Interview: EALA's Neil Young on Emotion, IP, and Overtime
In this in-depth interview, Gamasutra quizzes EA Los Angeles VP and general manager Neil Young regarding vital industry-related subjects including emotion in games, original IP, working overtime, the Wii and the NFL.
Neil Young has an almost 20 year history in games, having come from a programming background, and having launched Ultima Online, the world's first traditional MMO. Now, he's vice president and general manager of EALA, overseeing development on the Lord of the Rings games, among others.
In an interview conducted a few weeks ago, Gamasutra completed a lengthy talk with Young about emotion in games, original IP, working overtime, the Wii and the NFL. He's a man who pulls no punches, making this a rather entertaining interview to conduct. Not to be outdone, corporate communications head Tammy Schachter makes a few cameos as well.
Gamasutra: In the Serious Games Summit [at GDC] keynote, Jesper Juul was taking to task whether games could make you cry. And he maintained that they already did, like when servers crash, and things like that.
Neil Young: But that's frustration though. It's nice that there's a dialog going on about that question. But not being able to connect to your guild server and being sad about that… it's - you know. That's not really moving people emotionally, it's just annoying. I can do the same thing by going and hitting someone's windshield with a baseball bat. That's not the same thing we're driving for of course. What I want to figure out, and have a dialog around, is how do we decode the narrative of the medium. And [the question] can a computer game make you cry – to be clear, it's just a roll-up, just a broad stroke for “can a game move you emotionally.”
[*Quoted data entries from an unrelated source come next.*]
(** The change of the matchmaker rating, and that of the rating of the team. *)
Definition WonAgainst (E : Env) (Own_MMRating Opponent_MMRating : Z) (tw : ArenaTeam * World) : Z * Z * (ArenaTeam * World) :=
  let rating_change := GetRatingMod E (GetRating tw.1) Opponent_MMRating true in
  let '(t, w) := FinishGame rating_change tw in
  (GetMatchmakerRatingMod E Own_MMRating Opponent_MMRating true, rating_change, (set_Stats (add_team_win (Stats t)) t, w)).
Definition LostAgainst (E : Env) (Own_MMRating Opponent_MMRating : Z) (tw : ArenaTeam * World) : Z * Z * (ArenaTeam * World) :=
  let rating_change := GetRatingMod E (GetRating tw.1) Opponent_MMRating false in
  (GetMatchmakerRatingMod E Own_MMRating Opponent_MMRating false, rating_change, FinishGame rating_change tw).

(** [group] has the guids of the members of the group. *)
Definition GetAverageMMR (group : option (list Z)) (t : ArenaTeam) (w : World) : Z :=
  match group with
  | None => 0
  | Some group =>
      let there := filter (fun m => is_Some (FindPlayer (Guid m) w) /\ Guid m ∈ group) (Members t) in
      foldl (fun s m => u32 (s + MatchMakerRating m)) 0 there / (if decide (there = []) then 1 else Z.of_nat (length there))
  end.

Definition save_member (t : ArenaTeam) (m : ArenaTeamMember) : list statement :=
  [CHAR_UPD_ARENA_TEAM_MEMBER (PersonalRating m) (WeekGames m) (WeekWins m) (SeasonGames m) (SeasonWins m) (TeamId t) (GUID_LOPART (Guid m));
   CHAR_REP_CHARACTER_ARENA_STATS (GUID_LOPART (Guid m)) (GetSlot t) (MatchMakerRating m)].
Definition SaveToDB (t : ArenaTeam) : World -> World :=
  CommitTransaction (CHAR_UPD_ARENA_TEAM_STATS (Rating (Stats t)) (s_WeekGames (Stats t)) (s_WeekWins (Stats t))
    (s_SeasonGames (Stats t)) (s_SeasonWins (Stats t)) (Rank (Stats t)) (TeamId t) :: (Members t ≫= save_member t)).

(** ** The week *)
Definition GetPoints (E : Env) (memberRating : Z) (t : ArenaTeam) : Z :=
  let rating := if u32 (memberRating + 150) <? GetRating t then memberRating else GetRating t in
  let points :=
    if rating <=? 1500 then
      if CONFIG_ARENA_SEASON_ID E <? 6 then Float32.add (Float32.mul (Float32.of_Z rating) (f_of 22 100)) (Float32.of_Z 14)
      else Float32.of_Z 344
    else Float32.div (f_of 151126 100)
           (Float32.add one (Float32.mul (f_of 163928 100) (expf E (Float32.mul (f_of (-412) 100000) (Float32.of_Z rating))))) in
  Float32.to_uint32
    (if Type_ t =? ARENA_TEAM_2v2 then Float32.mul points (f_of 76 100)
     else if Type_ t =? ARENA_TEAM_3v3 then Float32.mul points (f_of 88 100) else points).

(** [ceil(Stats.WeekGames * 0.3f)]. *)
Definition requiredGames (t : ArenaTeam) : Z :=
  match Float32.ceil (Float32.mul (Float32.of_Z (s_WeekGames (Stats t))) (f_of 3 10)) with Some z => z | None => 0 end.
Definition member_points (E : Env) (t : ArenaTeam) (m : ArenaTeamMember) : Z :=
  if requiredGames t <=? WeekGames m then GetPoints E (PersonalRating m) t else 0.
Definition UpdateArenaPointsHelper (E : Env) (t : ArenaTeam) (playerPoints : gmap Z Z) : gmap Z Z :=
  if s_WeekGames (Stats t) <? 10 then playerPoints
  else foldl (fun pp m =>
         let pointsToAdd := member_points E t m in
         match pp !! GUID_LOPART (Guid m) with
         | Some p => if p <? pointsToAdd then <[GUID_LOPART (Guid m) := pointsToAdd]> pp else pp
         | None => <[GUID_LOPART (Guid m) := pointsToAdd]> pp
         end) playerPoints (Members t).

Definition week_member (m : ArenaTeamMember) : ArenaTeamMember := set_games 0 0 (SeasonGames m) (SeasonWins m) m.
Definition FinishWeek (t : ArenaTeam) : ArenaTeam :=
  set_Members (map week_member (Members t))
    (set_Stats (mkStats (Rating (Stats t)) 0 0 (s_SeasonGames (Stats t)) (s_SeasonWins (Stats t)) (Rank (Stats t))) t).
When I see a game like Ico, or Shadow of the Colossus to a lesser degree, they do move me. And you can see little glimmer of magic there. And they weren't bad games because they moved you, so why can't we make great games that do move you.
GS: It seems like it should be possible, and I think it was actually a bit more possible when the medium was younger, and the players less jaded. You really need that suspension of disbelief. What do you think are the main barriers there?
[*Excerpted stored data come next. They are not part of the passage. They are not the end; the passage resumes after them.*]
(* ===== verification/ArenaRules.v ===== *)
(** * ArenaRules: what the operations on arena teams keep

    A team in order has one of the three types, its captain among its members and at most
    twice as many members as its type says. Here are the lemmas that every operation and
    every packet keeps the teams in order and does not go wrong; [ArenaReach] has the
    sequences of packets, [ArenaStock] the tables. *)
From S2P Require Import Prelude Utf8 Util Guild ArenaTables ArenaTeam ArenaHandlers Battleground ArenaMatch.
Import ArenaTables ArenaTeam ArenaHandlers ArenaMatch.
#[global] Open Scope Z_scope.

Create HintDb arena.

Definition guids (t : ArenaTeam) : list Z := Guid <$> Members t.
Definition type_ok (type : Z) : Prop := type = 2 \/ type = 3 \/ type = 5.
Record team_ok (id : Z) (t : ArenaTeam) : Prop := {
  ok_id : TeamId t = id;
  ok_type : type_ok (Type_ t);
  ok_captain : CaptainGuid t ∈ guids t;
  ok_size : GetMembersSize t <= 2 * Type_ t
}.
Definition store_ok (w : World) : Prop := forall id t, ArenaTeamStore w !! id = Some t -> team_ok id t.
Definition players_ok (w : World) : Prop := forall g p, players w !! g = Some p -> in_u 32 g /\ length (p_info p) = 21%nat.

(** The tables of teams once the queue is executed. *)
Definition arena_rows (T : Tables) : gmap Z TeamRow * gmap (Z * Z) MemberRow := (arena_team T, arena_team_member T).

(** The column of the players who signed has 32 bits. *)
Definition sign_in_range (s : statement) : bool :=
  match s with CHAR_INS_PETITION_SIGNATURE _ _ player _ => bool_decide (in_u 32 player) | _ => true end.
Definition signs_ok (T : Tables) : Prop := forall k r, petition_sign T !! k = Some r -> in_u 32 k.2.
Definition signs_inv (w : World) : Prop := signs_ok (db w) /\ forallb sign_in_range (concat (queue w)) = true.

Lemma exec_signs s T : sign_in_range s = true -> signs_ok T -> signs_ok (exec s T).
Proof.
  intros Hs HT. unfold signs_ok. destruct s; cbn; try done; intros k r; try (rewrite map_lookup_filter_Some; intros [Hk _]; by eapply HT).
  unfold insert_new. case_match; [by apply HT|]. rewrite lookup_insert_Some. intros [[<- _]|[_ Hk]]; [|by eapply HT].
  by apply bool_decide_eq_true in Hs.
Qed.
Lemma exec_all_signs l T : forallb sign_in_range l = true -> signs_ok T -> signs_ok (exec_all l T).
Proof.
  revert T. induction l as [|s l IH]; intros T; [done|]. cbn. intros [Hs Hl]%andb_true_iff HT. rewrite exec_all_cons. by apply IH, exec_signs.
Qed.
Lemma signs_commit l w : forallb sign_in_range l = true -> signs_inv w -> signs_inv (CommitTransaction l w).
Proof.
  intros Hl [Hd Hq]. split; [done|]. cbn. rewrite concat_app, forallb_app, Hq. cbn. by rewrite app_nil_r.
Qed.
NY: The single biggest barrier is pacing. That's the biggest challenge to manage. So that suspension of disbelief that you get in a linear medium [like movies] has been very carefully crafted and managed for you. You're taken on a journey. And also, you're often in a setting – like in a theatre, or in the home to some degree – where everyone is focused on getting that entertainment experience. Games are a little bit more raucous. So you might be playing a game on your own, and someone's talking to you over here. That wouldn't happen if you were watching a movie. So I think there are two challenges. One's pacing, and the other is maybe you're more likely to get people to cry if everyone is focused on the game at the same time.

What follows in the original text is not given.